The move is significant not because it creates an ever larger utility, but because one of the largest renewable energy asset owners in the world is acquiring a utility that is being overrun by renewable energy. Hawaiian Electric has been fighting an onslaught of rooftop solar energy that has transferred energy generating assets from its own control to customers. Regulators have even squashed an effort by the utility to slow the growth of solar.
If it chooses to, NextEra could build the next generation utility, one that embraces solar and wind energy while addressing the challenges that come from these energy sources.
Can NextEra Energy create the utility of the future?
Hawaii’s first challenge is that it gets about 75% of its electricity from imported oil. This is incredibly expensive and is the reason Hawaiians paid an average of $0.34/kW-hr of electricity in September versus $0.10 nationwide (this includes all sectors).
Source: U.S. Energy Information Administration.

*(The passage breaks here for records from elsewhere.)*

(** X15: for a queue of 1 to 199 entries, the summary shows 100 exactly
    when every entry has succeeded, and 0 exactly when none has. *)
Theorem percent_100_iff_all_succeeded (fs : Queue) :
  0 < length fs <= 199 ->
  (integer_of (percentComplete fs) = Some 100%Z <-> succeeded fs = length fs)
  /\ (integer_of (percentComplete fs) = Some 0%Z <-> succeeded fs = 0).
Proof.
  intros Hlen.
  assert (Hs : succeeded fs <= length fs) by apply filter_length_le.
  pose proof ends_exact_up_to_199 as H.
  rewrite forallb_forall in H.
  specialize (H (length fs)). rewrite forallb_forall in H.
  assert (He : ends_exact (succeeded fs) (length fs) = true).
  { apply H; apply in_seq; lia. }
  unfold ends_exact in He.
  change (percentComplete fs) with (percent_of (succeeded fs) (length fs)).
  destruct (integer_of (percent_of (succeeded fs) (length fs))) as [p |];
    [| discriminate].
  apply andb_true_iff in He. destruct He as [H100 H0].
  apply eqb_prop in H100. apply eqb_prop in H0.
  split; split; intros Hx.
  - injection Hx as ->. apply Nat.eqb_eq. now rewrite <- H100.
  - apply Nat.eqb_eq in Hx. rewrite Hx in H100.
    apply Z.eqb_eq in H100. now rewrite H100.
  - injection Hx as ->. apply Nat.eqb_eq. now rewrite <- H0.
  - apply Nat.eqb_eq in Hx. rewrite Hx in H0.
    apply Z.eqb_eq in H0. now rewrite H0.
Qed.

Lemma percent_100_iff_all_succeeded_witness :
  integer_of (percentComplete (files Demo2.idle)) <> Some 100%Z.
Proof.
  intros H.
  assert (Hlen : 0 < length (files Demo2.idle) <= 199) by (simpl; lia).
  pose proof (proj1 (proj1 (@percent_100_iff_all_succeeded (files Demo2.idle) Hlen)) H).
  discriminate.
Defined.

(** From 200 entries on the upper end is no longer exact: 199 of 200 is
    99.5 and is shown as 100. *)
Example percent_of_199_of_200 : integer_of (percent_of 199 200) = Some 100%Z.
Proof. reflexivity. Qed.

This high cost electricity has made solar energy extremely attractive for consumers, who can save money by putting solar panels on their roof for a lease of around $0.15/kW-hr and $0 down. But distributed solar systems rely on net metering to send extra electricity during the day back to the grid and the high penetration of distributed solar has been a challenge for the utility. As a result, Hawaiian Electric has tried to slow solar growth by adding fees and limiting net metering for solar systems.